Financial liabilities are derecognised when the company’s contractual obligations expire or are discharged or cancelled.

Equity instruments
Equity instruments issued by the Company are recorded at the fair value of cash or other resources received or receivable, net of direct issue costs.

Provisions

Provisions are recognised when the Company has a present obligation (legal or constructive) as a result of a past event, it is probable that the Company will be required to settle that obligation and a reliable estimate can be made of the amount of the obligation.

The amount recognised as a provision is the best estimate of the consideration required to settle the present obligation at the Balance Sheet date, taking into account the risks and uncertainties surrounding the obligation.
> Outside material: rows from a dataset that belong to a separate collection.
(* ===== verification/MetricsFacts.v ===== *)
(** * The exported task counts: every gauge that is set shows how many tasks there are *)
From S2P Require Import Prelude GoLib GoStrings Prog Kube Cloud Effects Metrics Trace.

(** ** Counting *)

Section count.
Variable key : TaskRun → option metricLabels.

(** The number of tasks counted under [k]. *)
Definition tasks_under (k : metricLabels) (trs : list TaskRun) : nat :=
  length (filter (λ tr, key tr = Some k) trs).

Lemma tasks_under_snoc k trs tr :
  tasks_under k (trs ++ [tr]) = tasks_under k trs + (if decide (key tr = Some k) then 1 else 0).
Proof.
  unfold tasks_under. rewrite filter_app, length_app, filter_cons, filter_nil. by case_decide.
Qed.

Lemma lookup_count_up counts k' k :
  count_up counts k' !! k = if decide (k' = k) then Some (default 0 (counts !! k) + 1)%Z else counts !! k.
Proof.
  unfold count_up. case_decide; simplify_eq; [by rewrite lookup_insert_eq|by rewrite lookup_insert_ne].
Qed.

Lemma count_tasks_lookup trs k :
  count_tasks key trs !! k = (let n := tasks_under k trs in if decide (n = 0) then None else Some (Z.of_nat n)).
Proof.
  induction trs as [|tr trs IH] using rev_ind; [done|]. cbv zeta in *.
  unfold count_tasks in *. rewrite foldl_app, tasks_under_snoc. cbn [foldl].
  destruct (key tr) as [k'|]; [|by rewrite (decide_False (P := None = Some k)), Nat.add_0_r].
  rewrite lookup_count_up, IH. destruct (decide (k' = k)) as [->|Hne].
  - rewrite (decide_True (P := Some k = Some k)) by done.
    rewrite (decide_False (P := _ + 1 = 0)) by lia. f_equal. case_decide; simpl; lia.
  - rewrite (decide_False (P := Some k' = Some k)) by congruence. by rewrite Nat.add_0_r.
Qed.
End count.

(** ** Exporting *)

(** The gauges a history sets. *)
Definition gauge_set (ev : event mpcE) : option (gauge * metricLabels * Z) :=
  match ev_req ev with
  | Metric c => match c with Set_gauge g p n v => Some (g, (p, n), v) | _ => None end
  | _ => None
  end.
Definition gauges (h : hist mpcE) : list (gauge * metricLabels * Z) := omap gauge_set h.

(** A TaskRun is running on a platform, or waits for one, in a namespace. *)
Definition runs_on (platform namespace : string) (tr : TaskRun) : Prop :=
  CompletionTime (tr_Status tr) = None ∧ label tr "build.appstudio.redhat.com/target-platform" ≠ "" ∧
  platformLabel (label tr "build.appstudio.redhat.com/target-platform") = platform ∧ tr_Namespace tr = namespace.
Definition waits_for (platform namespace : string) (tr : TaskRun) : Prop :=
  label tr "build.appstudio.redhat.com/waiting-for-platform" ≠ "" ∧
  platformLabel (label tr "build.appstudio.redhat.com/waiting-for-platform") = platform ∧ tr_Namespace tr = namespace.

#[global] Instance runs_on_dec p n tr : Decision (runs_on p n tr).
Proof. unfold runs_on. destruct (CompletionTime (tr_Status tr)); [right; by intros []|apply _]. Defined.
#[global] Instance waits_for_dec p n tr : Decision (waits_for p n tr).
Proof. apply _. Defined.

Lemma running_key_iff tr p n : running_key tr = Some (p, n) ↔ runs_on p n tr.
Proof.
  unfold running_key, runs_on. destruct (CompletionTime _); [naive_solver|].
  cbv zeta. destruct (String.eqb_spec (label tr TargetPlatformLabel) ""); naive_solver.
Qed.
Lemma waiting_key_iff tr p n : waiting_key tr = Some (p, n) ↔ waits_for p n tr.
Proof.
  unfold waiting_key, waits_for. cbv zeta. destruct (String.eqb_spec (label tr WaitingForPlatformLabel) ""); naive_solver.
Qed.

(** The gauges of a listing: one for each platform and namespace that has such tasks, with
    their number. *)
Definition shows_counts (g : gauge) (counted : string → string → TaskRun → Prop) `{∀ p n tr, Decision (counted p n tr)}
    (items : list TaskRun) (l : list (gauge * metricLabels * Z)) : Prop :=
  NoDup l.*1 ∧
  ∀ g' p n v, (g', (p, n), v) ∈ l ↔ g' = g ∧ v = Z.of_nat (length (filter (counted p n) items)) ∧ (0 < v)%Z.

(** An export: the listing fails and no gauge is set, or the gauges show its counts. *)
Definition exports (g : gauge) (labelKey : string) (counted : string → string → TaskRun → Prop)
    `{∀ p n tr, Decision (counted p n tr)} (err : option error) (l : hist mpcE) : Prop :=
  (∃ e, A_List (HasLabels [labelKey]) (Err e) ∈ actions l ∧ err = Some e ∧ gauges l = []) ∨
  ∃ items, A_List (HasLabels [labelKey]) (Ok items) ∈ actions l ∧ err = None ∧
    Forall (λ tr, is_Some (map_lookup (tr_Labels tr) labelKey)) items ∧ shows_counts g counted items (gauges l).

Lemma wp_export_tasks g labelKey key counted `{∀ p n tr, Decision (counted p n tr)} :
  (∀ tr p n, key tr = Some (p, n) ↔ counted p n tr) →
  spec (export_tasks g labelKey key) (exports g labelKey counted).
Proof.
  intros Hcounted m. unfold export_tasks, client. apply wp_bind, wp_trigger. intros [items|e] Hitems.
  2:{ apply wp_ret. left. exists e. split_and!; [left|done..]. }
  cbv zeta. apply wp_bind, wp_range. intros ks Hks. apply wp_bind.
  set (value := λ k, default 0%Z (count_tasks key items !! k)). set (h0 := [_; _]).
  apply (wp_foldM _ _ (λ pre _ h, ∃ l, h = l ++ h0 ∧ gauges l = (λ k, (g, k, value k)) <$> reverse pre) ks tt []).
  - by exists [].
  - intros pre k u h _ (l & -> & Hl). unfold metric. apply wp_trigger. intros u' _.
    eexists (_ :: l). split; [done|]. rewrite reverse_snoc, fmap_cons.
    trans ((g, (k.1, k.2), value k) :: gauges l); [done|]. rewrite Hl. by destruct k.
  - intros u h (l & -> & Hl). apply wp_ret. right. exists items. split_and!.
    + apply elem_of_actions_app. right. right. left.
    + done.
    + specialize (Hitems items eq_refl). eapply Forall_impl; [exact Hitems|]. intros tr Htr.
      by apply Forall_cons in Htr as [? _].
    + assert (gauges (l ++ h0) = gauges l) as Hg by (unfold gauges; rewrite omap_app; apply app_nil_r).
      rewrite Hg, Hl. split.
      * rewrite <- list_fmap_compose. apply NoDup_fmap_2; [by intros k k' [= ->]|].
        rewrite reverse_Permutation. by eapply NoDup_range_keys.
      * intros g' p n v. set (k := (p, n)).
        assert (length (filter (counted p n) items) = tasks_under key k items) as ->.
        { unfold tasks_under. f_equal. apply list_filter_iff. intros tr. symmetry. apply Hcounted. }
        rewrite list_elem_of_fmap. setoid_rewrite elem_of_reverse.
        assert (value k = Z.of_nat (tasks_under key k items) ∧ (k ∈ ks ↔ tasks_under key k items ≠ 0)) as [Hv Hin].
        { rewrite (elem_of_range_keys _ _ _ Hks). unfold value. rewrite count_tasks_lookup. cbv zeta.
          case_decide as Hz; simpl; (split; [lia|]); [split; [by intros []|done]|split; [done|by eexists]]. }
        split.
        -- intros (k' & [= -> Hkk ->] & Hk'); subst k'; apply Hin in Hk'. split_and!; [done..|lia].
        -- intros (-> & -> & Hpos). exists k. split; [by rewrite Hv|]. apply Hin. lia.
Qed.

(** ** The goroutine *)

(** The listings among the calls of the exporters, the last one first. *)
Definition listing (ev : event exporterE) : option ListOption :=
  match ev_req ev with
  | Exports e => match e with Client c => match c with List_TaskRuns o => Some o | _ => None end | _ => None end
  | _ => None
  end.
Definition listings (h : hist exporterE) : list ListOption := omap listing h.

(** How often the loop has waited. *)
Definition waits (h : hist exporterE) : nat :=
  length (omap (λ ev : event exporterE, match ev_req ev with Select => Some tt | _ => None end) h).

(** The calls of the exporters. *)
Definition export_ev (ev : event exporterE) : option (event mpcE) :=
  (match ev_req ev in exporterE X return X → option (event mpcE) with
   | Exports e => λ x, Some (Ev e x) | _ => λ _, None end) (ev_ans ev).

(** The ticker ticks [n] times before the context is done. *)
Definition ticks_spec (m0 : memory) (n : nat) : contract exporterE := λ h X e,
  match e in exporterE X return X → Prop with
  | Select => λ w, w = if waits h <? n then Tick else ContextDone
  | Exports e => go_spec m0 (omap export_ev h) _ e
  | _ => λ _, True
  end.

(** One export lists once, whatever comes of it. *)
Lemma export_tasks_lists_once g labelKey key :
  spec (export_tasks g labelKey key) (λ _ l, listings (inj_ev (λ X, @Exports X) <$> l) = [HasLabels [labelKey]]).
Proof.
  intros m. unfold export_tasks, client. apply wp_bind, wp_trigger. intros [items|e] _; [|by apply wp_ret].
  cbv zeta. apply wp_bind, wp_range. intros ks _. apply wp_bind. set (h0 := [_; _]).
  apply (wp_foldM _ _ (λ _ _ h, listings (inj_ev (λ X, @Exports X) <$> h) = [HasLabels [labelKey]]) ks tt []); [done| |].
  - intros pre k u h _ Hh. unfold metric. apply wp_trigger. intros u' _. exact Hh.
  - intros u h Hh. by apply wp_ret.
Qed.

Lemma wp_exporting m n g labelKey key (Q : option error → hist exporterE → Prop) h :
  (∀ err h', waits h' = waits h → listings h' = HasLabels [labelKey] :: listings h → Q err h') →
  wp (ticks_spec m n) (exporting (export_tasks g labelKey key)) Q h.
Proof.
  intros HQ. unfold exporting.
  eapply wpp_panics; [|eapply wp_mono; [|apply (wp_embed (go_spec (mem_of m (omap export_ev h)))); [|apply export_tasks_lists_once]]].
  - by intros why h' (l & _ & []).
  - intros err h' (l & -> & Hl). apply HQ; [|etrans; [apply omap_app|exact (f_equal (.++ listings h) Hl)]].
    clear Hl. unfold waits. rewrite omap_app, length_app. induction l as [|ev l IH]; [done|exact IH].
  - intros l X e x Hx. unfold go_spec in *. cbn [ticks_spec] in Hx. unfold go_spec in Hx.
    rewrite omap_app, mem_of_app in Hx.
    assert (omap export_ev (inj_ev (λ X, @Exports X) <$> l) = l) as Hl; [|rewrite <- Hl; exact Hx].
    clear Hx. induction l as [|[Y e' y] l IH]; [done|]. cbn. by f_equal.
Qed.

(** ** Properties *)

(** C40. The exporters of the running and of the waiting TaskRuns either fail to list them
    and set no gauge, or set, for exactly the platforms and namespaces that have such
    TaskRuns, one gauge to their number: the running ones are those with an assigned host
    that have not completed, under the platform of their target-platform label; the waiting
    ones are under that of their waiting-for-platform label. A platform that has none any
    more is not set to zero. *)
Theorem exporters_show_counts :
  spec exportRunningTasks (exports runningTasksGauge "build.appstudio.redhat.com/assigned-host" runs_on) ∧
  spec exportWaitingTasks (exports waitingTasksGauge "build.appstudio.redhat.com/waiting-for-platform" waits_for).
Proof. split; apply wp_export_tasks; [apply running_key_iff|apply waiting_key_iff]. Qed.

(** The exporter's goroutine: when its context is done after [n] ticks it returns, without
    an error or a panic, and by then it has listed the running TaskRuns and the waiting
    ones once per tick, in this order, whatever the outcome of the listings; a cache that
    does not synchronise is its only error, and nothing is listed then. *)
Theorem exporter_runs_every_tick m n :
  wp (ticks_spec m n) (AddTaskRunMetricsExporter (S n)) (λ r h,
    r = Some (Some (ErrText "context canceled")) ∧ listings h = [] ∨
    r = Some None ∧ listings h =
      concat (replicate n [HasLabels [WaitingForPlatformLabel]; HasLabels [AssignedHost]])) [].
Proof.
  unfold AddTaskRunMetricsExporter. apply wp_bind, wp_trigger. intros [] _; cbn [negb]; [|apply wp_ret; by left].
  do 3 (apply wp_bind, wp_trigger; intros ? _). apply wp_bind. set (h0 := [_; _; _; _]).
  set (both := [HasLabels [WaitingForPlatformLabel]; HasLabels [AssignedHost]]).
  eapply (wp_mono _ _ (λ r h, r = true ∧ listings h = concat (replicate n both))).
  - intros r h [-> Hl]. apply wp_bind, wp_trigger. intros u _. apply wp_ret. by right.
  - apply (wp_until _ _ (λ k h, k ≤ n ∧ waits h = n - k ∧ listings h = concat (replicate (n - k) both))).
    + intros k h (Hk & Hw & Hl). unfold export_round. apply wp_bind, wp_trigger. intros w Hx. cbn [ticks_spec] in Hx. rewrite Hw in Hx.
      destruct k as [|k].
      * rewrite Nat.sub_0_r, Nat.ltb_irrefl in *. subst w. apply wp_ret. exact Hl.
      * rewrite (proj2 (Nat.ltb_lt _ _)) in Hx by lia. subst w.
        apply wp_bind, wp_exporting. intros e1 h1 Hw1 Hl1. apply wp_bind, wp_exporting. intros e2 h2 Hw2 Hl2. apply wp_ret.
        assert (n - k = S (n - S k)) as Hnk by lia. split_and!; [lia| |].
        -- rewrite Hw2, Hw1, Hnk, <- Hw. reflexivity.
        -- rewrite Hl2, Hl1, Hnk. cbn [replicate concat]. rewrite <- Hl. reflexivity.
    + split_and!; [lia|by rewrite Nat.sub_diag..].
Qed.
Where a provision is measured using the cash flows estimated to settle the present obligation, its carrying amount is the present value of those cash flows (when the effect of the time value of money is material).

When some or all of the economic benefits required to settle a provision are expected to be recovered from a third party, a receivable is recognised as an asset if it is virtually certain that reimbursement will be received and the amount of the receivable can be measured reliably.

2. Employees

2023 2022
Number Number
Monthly average number of persons employed by the Company during the year, including directors 7 7

3. Tangible assets

Fixtures and fittings Computer equipment Total
£ £ £
Cost
At 01 July 2022 12,854 8,225 21,079
At 30 June 2023 12,854 8,225 21,079
Accumulated depreciation
At 01 July 2022 12,853 4,710 17,563
Charge for the financial year 0 879 879
At 30 June 2023 12,853 5,589 18,442
Net book value
At 30 June 2023 1 2,636 2,637
At 30 June 2022 1 3,515 3,516

4. Debtors

2023 2022
£ £
Trade debtors 28,192 50,105
Amounts owed by Parent undertakings 212,954 120,053
Prepayments 8,977 8,541
Other debtors 9,023 8,221
259,146 186,920

5. Creditors: amounts falling due within one year

2023 2022
£ £
Trade creditors 152 230
Accruals and deferred income 24,321 20,679
Taxation and social security 42,773 32,682
Other creditors 12,512 18,759
79,758 72,350

A rent deposit deed has been registered with Companies House entitled to Riseden Limited over all monies due or to become due from the company to the chargee under the terms of the deed.

6. Provision for liabilities

2023 2022
£ £
Deferred tax 659 0

7. Financial commitments

Commitments

2023 2022
£ £
Total future minimum lease payments under non-cancellable operating lease 10,119 9,450

At the reporting end date the company had outstanding commitments for future minimum lease payments under non-cancellable operating leases.

8. Ultimate controlling party

Inlogik Ltd is subsidiary of Inlogik Pty Limited.

Inlogik Pty Limited is itself a subsidary of Inlogik Group Pty Limited (ABN 86 085 325 168), an unlisted public company limited by shares, incorporated and domiciled in Australia. Its registered office and principal place of business is Level 10, 20 Hunter Street, Sydney NSW 2000.

Inlogik Group Pty Limited prepares consolidated financial statements, which are available at the Australian Securities & Investments Commission (ASIC).